Wink to record screens to flash

From Lifehacker I was pointed to a free utility called Wink which records screen, mouse and keyboard and saves them as a flash or an exe file for tutorials. In common with other software I’ve tried before, in the autorecord mode where it automatically takes screen captures on a mouse and keyboard press, the screen capture takes place after the screen has refreshed from the mouse click. So what you tend to end up with is the mouse moving to a certain location on screen 1 which doesn’t make sense. Then the screen refreshes and the mouse is at a sensible location for screen 2.
To get round this problem, just make sure you screen capture before and after every click of the mouse and then the cursor seems to move to sensible places.
I’ve used it this morning to upload about 3 tutorials on using Mambo (the incredibly powerful but too confusing cms). One of them was to use with the podcasting capabilities of MamboPodcast so that the website can now have mp3 downloads and podcasts too.
I can’t link to the tutorials as it contains urls that I don’t want public – yet.
Update Other (free) products that do something similar are Camstudio and Bulent’s Screen Recorder, the latter I’m sure I’ve used before.

Error 403 when using firefox and Visual Web Developer Beta 2.

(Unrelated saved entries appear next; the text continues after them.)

(** ** Instances *)

Lemma rerank_by_score_sorted_prefix_witness :
  RagPipeline.rerank_by_score
    [Examples.a_weak; Examples.b_mid; Examples.a_strong] 2
  = [Examples.a_strong; Examples.b_mid]
  /\ Z.of_nat (List.length
                (RagPipeline.rerank_by_score
                   [Examples.a_weak; Examples.b_mid; Examples.a_strong] 2))
     <= 2.
Proof.
  split; [reflexivity|].
  apply (proj1 (proj2 (rerank_by_score_sorted_prefix
                         [Examples.a_weak; Examples.b_mid; Examples.a_strong]
                         2))).
  lia.
Defined.


Lemma generate_query_variants_fail_closed_witness :
  RagPipeline.generate_query_variants
    (Examples.llm_says Examples.variants_text)
    (Examples.decodes_to Examples.variants_json)
    "how long does shipping take"
  = Ok [JStr "how long does shipping take"; JStr "delivery time";
        JStr "shipping delay"].
Proof.
  apply (proj1 (generate_query_variants_fail_closed
                  (Examples.llm_says Examples.variants_text)
                  (Examples.decodes_to Examples.variants_json)
                  "how long does shipping take")).
  eexists _, _. repeat split.
Defined.


(** The loop runs out of any fuel when the overlap equals the size. *)
Lemma chunk_text_overlap_equal_size_diverges :
  RagPipeline.chunk_text_fuel 1000 "hello" 5 5 = None
  /\ RagPipeline.chunk_text "hello" 5 4
     = Some ["hello"; "ello"; "llo"; "lo"; "o"]%string.
Proof.
  split; vm_compute; reflexivity.
Qed.

(** A negative [top_k] is a slice bound counted from the end: the
    prefix then lacks the last [- top_k] candidates. *)
Lemma rerank_by_score_negative_top_k :
  RagPipeline.rerank_by_score
    [Examples.a_weak; Examples.b_mid; Examples.a_strong] (-1)
  = [Examples.a_strong; Examples.b_mid].
Proof.
  reflexivity.
Qed.

(* ================================================================== *)
(** * Further properties of the pipeline *)
(* ================================================================== *)

(** ** Stripped strings *)

Section StrippedStrings.

Lemma rstrip_idempotent (s : string) : Py.rstrip (Py.rstrip s) = Py.rstrip s.
Proof.
  induction s as [|c s IH]; simpl; auto.
  destruct (Py.rstrip s) as [|d r] eqn:Hr.
  - destruct (Py.isspace c) eqn:Hc; simpl; auto. now rewrite Hc.
  - simpl in *. now rewrite IH.
Qed.

Lemma strip_fixed (s : string) :
  Py.strip (Py.strip s) = Py.strip s.
Proof.
  unfold Py.strip.
  destruct (lstrip_cases s) as [[_ Hl]|[_ (c & s' & Hl & Hc)]]; rewrite Hl.
  - reflexivity.
  - assert (Hhead : exists r, Py.rstrip (String c s') = String c r).
    { simpl. rewrite Hc. destruct (Py.rstrip s'); eexists; reflexivity. }
    destruct Hhead as (r & Hr). rewrite Hr. simpl Py.lstrip. rewrite Hc.
    rewrite <- Hr. apply rstrip_idempotent.
Qed.

Lemma length_lstrip (s : string) :
  (String.length (Py.lstrip s) <= String.length s)%nat.
Proof.
  induction s as [|c s IH]; simpl; auto.
  destruct (Py.isspace c); simpl; lia.
Qed.

Lemma length_rstrip (s : string) :
  (String.length (Py.rstrip s) <= String.length s)%nat.
Proof.
  induction s as [|c s IH]; simpl; auto.
  destruct (Py.rstrip s); simpl in *.
  - destruct (Py.isspace c); simpl; lia.
  - lia.
Qed.

Lemma length_strip (s : string) :
  (String.length (Py.strip s) <= String.length s)%nat.
Proof.
  unfold Py.strip. pose proof (length_rstrip (Py.lstrip s)).
  pose proof (length_lstrip s). lia.
Qed.

Lemma all_space_app (a b : string) :
  Py.all_space (a ++ b) = Py.all_space a && Py.all_space b.
Proof.
  induction a as [|c a IH]; simpl; auto. now rewrite IH, andb_assoc.
Qed.

Lemma all_space_take (n : nat) (s : string) :
  Py.all_space s = true -> Py.all_space (Py.take n s) = true.
Proof.
  revert s; induction n as [|n IH]; intros [|c s]; simpl; auto.
  intros H. apply andb_prop in H. destruct H as [Hc Hs].
  now rewrite Hc, IH.
Qed.

Lemma all_space_drop (n : nat) (s : string) :
  Py.all_space s = true -> Py.all_space (Py.drop n s) = true.
Proof.
  revert s; induction n as [|n IH]; intros [|c s]; simpl; auto.
  intros H. apply andb_prop in H. now apply IH.
Qed.

Lemma all_space_slice (s : string) (i j : Z) :
  Py.all_space s = true -> Py.all_space (Py.slice s i j) = true.
Proof.
  intros H. unfold Py.slice. now apply all_space_take, all_space_drop.
Qed.

Lemma length_slice (s : string) (i j : Z) :
  0 <= i -> 0 <= j -> Py.len (Py.slice s i j) <= Z.max 0 (j - i).
Proof.
  intros Hi Hj. destruct (Z.le_gt_cases i j) as [Hij|Hij].
  - rewrite slice_nonneg by lia. unfold Py.len. rewrite length_take. lia.
  - unfold Py.slice, Py.len, Py.clamp. rewrite length_take.
    destruct (Z.ltb_spec i 0); [lia|].
    destruct (Z.ltb_spec j 0); lia.
Qed.

End StrippedStrings.

(** ** What the chunker returns *)

Section ChunkShape.

Variable text : string.
Variables chunk_size overlap : Z.

(** A chunk as [chunk_text] appends it: not empty, without leading or
    trailing whitespace, at most [chunk_size] characters long. *)
Let well_formed (c : string) : Prop :=
  c <> EmptyString /\ Py.strip c = c /\ Py.len c <= chunk_size.

Lemma chunk_loop_shape (fuel : nat) (start : Z) (chunks out : list string) :
  0 <= start ->
  0 <= chunk_size ->
  0 <= chunk_size - overlap ->
  Forall well_formed chunks ->
  RagPipeline.chunk_loop fuel text chunk_size overlap start chunks = Some out ->
  Forall well_formed out.
Proof.
  revert start chunks; induction fuel as [|fuel IH]; intros start chunks;
    simpl; [discriminate|].
  intros Hstart Hsize Hstep Hacc.
  destruct (start <? Py.len text); [|now intros [= <-]].
  apply IH; [lia|exact Hsize|exact Hstep|].
  destruct (Py.truthy _) eqn:Ht; [|exact Hacc].
  apply Forall_app. split; [exact Hacc|]. constructor; [|constructor].
  repeat split.
  - intros Hempty. rewrite Hempty in Ht. discriminate.
  - apply strip_fixed.
  - pose proof (length_strip (Py.slice text start (start + chunk_size))).
    pose proof (length_slice text start (start + chunk_size) Hstart
                  ltac:(lia)).
    unfold Py.len in *. lia.
Qed.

I tried my first web page in .net using the visual web developer beta 2 (why am I a sucker for trying out beta software?) and it didn’t work – returning an error message http error 403 Forbidden. Oddly enough, if I opened the same page in Internet explorer it worked ok. From my experience with IIS I knew this was something to do with NTLM authentication but trying to find out where this was configured was rather bewildering. In the end, the post on the microsoft forums gives the answer – “Select the Solution Explorer view, and right click the very first element of the tree (the project itself). Choose property pages and select Start Options. On the Server section, clear the NTLM checkbox and save the configuration and it now works in firefox. MS’s official response is that this is by design to ensure websites are secure. Personally I just wonder how many websites on the internet insist on using NTLM authentication…..not many I guess so I’m afraid this excuse doesn’t ring true to me.
As a side note, I can’t see how you are meant to permalink to the individual post in the forum – there doesn’t seem to be any visible anchors to use. I had to use the WebDevelopers Extension to display the anchors. I’ve logged a bug in the forums on this point too.

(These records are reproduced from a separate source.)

(** X12, witness: "#" does not occur in "sda". *)
Lemma delimiter_free_name_is_found_by_bus_and_class_witness :
  UDEVDB_DEL = String "#"%char EmptyString
  ∧ occurs "#"%char "sda" = false
  ∧ limits_ok ∧ add_args_ok "/block/sda" (class_dev_of sda) "sda"
  ∧ ∃ m',
      udevdb_add_device (Some "/block/sda"%string) (Some (class_dev_of sda))
        (Some "sda"%string) "b"%char 8 0 432 empty_world
      = Some (0, World m' [])
      ∧ udevdb_get_udevice_by_bus (Some "unknown"%string)
          (Some "0:0:0:0"%string) (World m' [])
        = Some (Some sda_found, World m' [])
      ∧ udevdb_get_udevice_by_class (Some EmptyString)
          (Some "sda"%string) (World m' [])
        = Some (Some sda_found, World m' []).
Proof.
  split; [reflexivity|]. split; [reflexivity|].
  split; [apply udev_limits_ok|]. split; [apply sda_args_ok|].
  exact (proj2 (delimiter_free_name_is_found_by_bus_and_class "#"%char
                  eq_refl)
           "/block/sda" (class_dev_of sda) "sda" "b"%char 8 0 432 ∅
           eq_refl udev_limits_ok sda_args_ok).
Defined.

(** X13, witness: [sda_store] and what the failed add of "sdb" leaves. *)
Lemma add_and_delete_keep_records_in_bounds_witness :
  store_in_bounds sda_store ∧ store_in_bounds sda_store_and_sdb_bus.
Proof.
  split; [apply sda_store_in_bounds|].
  exact (proj1 (add_and_delete_keep_records_in_bounds
                  (World sda_store [false; true]) sda_store_in_bounds)
           _ _ _ _ _ _ _ _ _ udev_limits_ok sdb_args_ok
           add_sdb_second_write_fails).
Defined.

(** X14, witness: the add of "sdb" repeated after its failure. *)
Lemma repeated_add_ends_as_a_clean_add_witness :
  udevdb_add_device (Some "/block/sdb"%string) (Some sdb_cd)
    (Some "sdb"%string) "b"%char 8 16 432 (World sda_store [false; true])
  = Some (-1, World sda_store_and_sdb_bus [])
  ∧ udevdb_add_device (Some "/block/sdb"%string) (Some sdb_cd)
      (Some "sdb"%string) "b"%char 8 16 432 (World sda_store_and_sdb_bus [])
    = Some (0, World (apply_writes
                        (add_writes "/block/sdb" sdb_cd "sdb"
                           "b"%char 8 16 432) sda_store) []).
Proof.
  split; [apply add_sdb_second_write_fails|].
  exact (repeated_add_ends_as_a_clean_add _ _ _ _ _ _ _ _ _ _
           udev_limits_ok sdb_args_ok add_sdb_second_write_fails).
Defined.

Automated WordPress backup

Lifehut has a good post on how to enable the automatic backup of WordPress to an email system such as google. Worked great although I couldn’t use the form of [email protected] as the mail server that wordpress runs on does not allow + in the email address as strictly speaking its not rfc compliant. Yahoo groups also has this problem in that you can sign up for a mailing list with a + in the address but not use that address in their web interface.

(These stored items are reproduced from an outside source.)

Lemma threshold_high : forall c,
  In c suggestionConfidences ->
  PrimFloat.leb 0.9 c = true -> PrimFloat.leb 0.85 c = true.
Proof.
  intros c Hc H9. pose proof suggestionConfidences_thresholds as H.
  unfold thresholdsChecked in H. rewrite forallb_forall in H.
  specialize (H c Hc). apply andb_true_iff in H. destruct H as [H _].
  now rewrite H9 in H.
Qed.

Lemma threshold_good : forall c,
  In c suggestionConfidences ->
  PrimFloat.leb 0.7 c = true -> PrimFloat.leb 0.6 c = true.
Proof.
  intros c Hc H7. pose proof suggestionConfidences_thresholds as H.
  unfold thresholdsChecked in H. rewrite forallb_forall in H.
  specialize (H c Hc). apply andb_true_iff in H. destruct H as [_ H].
  now rewrite H7 in H.
Qed.

(** ** Sorting *)

Lemma insertSorted_perm : forall (A : Type) (cmp : A -> A -> float) x l,
  Permutation (insertSorted cmp x l) (x :: l).
Proof.
  intros A cmp x. induction l as [|y l IH]; cbn [insertSorted].
  - apply Permutation_refl.
  - destruct (PrimFloat.ltb 0 (cmp x y)).
    + eapply Permutation_trans; [apply perm_skip, IH|apply perm_swap].
    + apply Permutation_refl.
Qed.

Lemma sort_perm : forall (A : Type) (cmp : A -> A -> float) l,
  Permutation (sort cmp l) l.
Proof.
  intros A cmp. induction l as [|x l IH]; cbn [sort fold_right].
  - apply perm_nil.
  - eapply Permutation_trans; [apply insertSorted_perm|].
    apply perm_skip, IH.
Qed.

Lemma insertSorted_nonIncreasing : forall x l,
  listed x -> Forall listed l ->
  nonIncreasing l -> nonIncreasing (insertSorted byConfidence x l).
Proof.
  intros x l Hx. induction l as [|y l IH]; intros Hl Hs; cbn [insertSorted].
  - repeat constructor.
  - inversion Hl as [|? ? Hy Hl']; subst. inversion Hs as [|? ? Hs' Hall]; subst.
    pose proof (order_pair _ _ Hx Hy) as Hxy. fold (byConfidence x y) in Hxy.
    destruct (PrimFloat.ltb 0 (byConfidence x y)).
    + constructor; [now apply IH|].
      apply Forall_forall. intros z Hz.
      apply (Permutation_in _ (insertSorted_perm _ byConfidence x l)) in Hz.
      destruct Hz as [<-|Hz]; [exact Hxy|].
      rewrite Forall_forall in Hall. now apply Hall.
    + constructor; [exact Hs|]. constructor; [exact Hxy|].
      apply Forall_forall. intros z Hz.
      rewrite Forall_forall in Hall, Hl'. unfold notBelow.
      apply (order_trans _ (SmartSuggestion.confidence y));
        [now apply Hl'|exact Hy|exact Hx|now apply Hall|exact Hxy].
Qed.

Be careful of the flickr loginid merge

If you use Flickr Importr and merge your flickr id with your yahoo id then the importr program will stop working. This will be due to the authentication progress failing behind the scenes. Last time this happened the patch came out pretty quickly. Flickr does warn that this might happen – I guess what they should have said is it will happen.
I must admit I am a bit surprised that they’ve launched this capability without publicly testing it or confirming it works with the more popular tools. After all a lot of the tools like flickrimportr are promoted on the flickr blogs so they do know about the big ones.
Update And this is my 2500’th post on this blog. When I started this I never knew I’d be that prolific!